*** EXERCISE MATERIALS Section Begins ***
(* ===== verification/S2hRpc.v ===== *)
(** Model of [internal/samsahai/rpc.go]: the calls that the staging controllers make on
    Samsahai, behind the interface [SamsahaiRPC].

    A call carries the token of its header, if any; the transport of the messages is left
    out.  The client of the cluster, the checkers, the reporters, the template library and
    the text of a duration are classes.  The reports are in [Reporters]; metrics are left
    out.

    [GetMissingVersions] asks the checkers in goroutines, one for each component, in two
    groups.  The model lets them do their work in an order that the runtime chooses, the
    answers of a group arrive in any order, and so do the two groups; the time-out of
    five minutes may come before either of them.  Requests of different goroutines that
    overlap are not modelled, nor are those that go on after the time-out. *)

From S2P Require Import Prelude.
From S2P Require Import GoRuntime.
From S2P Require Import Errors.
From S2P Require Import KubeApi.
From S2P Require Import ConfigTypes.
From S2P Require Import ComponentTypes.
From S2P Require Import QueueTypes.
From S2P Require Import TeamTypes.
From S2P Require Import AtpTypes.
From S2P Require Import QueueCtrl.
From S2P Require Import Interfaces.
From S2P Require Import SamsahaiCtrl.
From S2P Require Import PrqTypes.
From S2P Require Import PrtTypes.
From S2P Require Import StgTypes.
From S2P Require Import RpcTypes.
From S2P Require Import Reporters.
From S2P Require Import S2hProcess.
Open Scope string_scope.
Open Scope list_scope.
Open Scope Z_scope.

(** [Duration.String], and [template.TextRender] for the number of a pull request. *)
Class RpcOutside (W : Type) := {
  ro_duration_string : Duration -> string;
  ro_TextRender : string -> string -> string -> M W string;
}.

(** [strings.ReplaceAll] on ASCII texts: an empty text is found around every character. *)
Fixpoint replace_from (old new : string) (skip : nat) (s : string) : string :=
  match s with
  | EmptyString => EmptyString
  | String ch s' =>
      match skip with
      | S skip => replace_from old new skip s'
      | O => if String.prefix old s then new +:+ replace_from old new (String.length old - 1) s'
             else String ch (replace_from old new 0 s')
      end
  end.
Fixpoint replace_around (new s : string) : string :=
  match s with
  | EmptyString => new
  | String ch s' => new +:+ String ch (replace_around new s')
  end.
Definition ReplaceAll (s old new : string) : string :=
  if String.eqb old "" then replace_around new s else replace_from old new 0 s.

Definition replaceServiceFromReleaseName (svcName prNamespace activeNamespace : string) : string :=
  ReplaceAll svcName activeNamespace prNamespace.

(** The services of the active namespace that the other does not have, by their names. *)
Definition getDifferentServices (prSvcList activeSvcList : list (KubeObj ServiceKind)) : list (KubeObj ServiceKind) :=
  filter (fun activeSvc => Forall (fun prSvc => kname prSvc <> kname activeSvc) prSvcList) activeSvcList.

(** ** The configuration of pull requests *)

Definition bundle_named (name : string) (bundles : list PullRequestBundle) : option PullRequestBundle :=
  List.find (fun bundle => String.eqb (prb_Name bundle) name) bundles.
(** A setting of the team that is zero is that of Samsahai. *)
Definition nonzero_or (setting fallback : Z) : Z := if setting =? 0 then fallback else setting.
*** EXERCISE MATERIALS Section Ends ***
**WORK TO COMPLETE**
Retype the records above exactly, from their first line through the line that contains "Open Scope Z_scope.", and stop there.

**REPLY**
(* ===== verification/S2hRpc.v ===== *)
(** Model of [internal/samsahai/rpc.go]: the calls that the staging controllers make on
    Samsahai, behind the interface [SamsahaiRPC].

    A call carries the token of its header, if any; the transport of the messages is left
    out.  The client of the cluster, the checkers, the reporters, the template library and
    the text of a duration are classes.  The reports are in [Reporters]; metrics are left
    out.

    [GetMissingVersions] asks the checkers in goroutines, one for each component, in two
    groups.  The model lets them do their work in an order that the runtime chooses, the
    answers of a group arrive in any order, and so do the two groups; the time-out of
    five minutes may come before either of them.  Requests of different goroutines that
    overlap are not modelled, nor are those that go on after the time-out. *)

From S2P Require Import Prelude.
From S2P Require Import GoRuntime.
From S2P Require Import Errors.
From S2P Require Import KubeApi.
From S2P Require Import ConfigTypes.
From S2P Require Import ComponentTypes.
From S2P Require Import QueueTypes.
From S2P Require Import TeamTypes.
From S2P Require Import AtpTypes.
From S2P Require Import QueueCtrl.
From S2P Require Import Interfaces.
From S2P Require Import SamsahaiCtrl.
From S2P Require Import PrqTypes.
From S2P Require Import PrtTypes.
From S2P Require Import StgTypes.
From S2P Require Import RpcTypes.
From S2P Require Import Reporters.
From S2P Require Import S2hProcess.
Open Scope string_scope.
Open Scope list_scope.
Open Scope Z_scope.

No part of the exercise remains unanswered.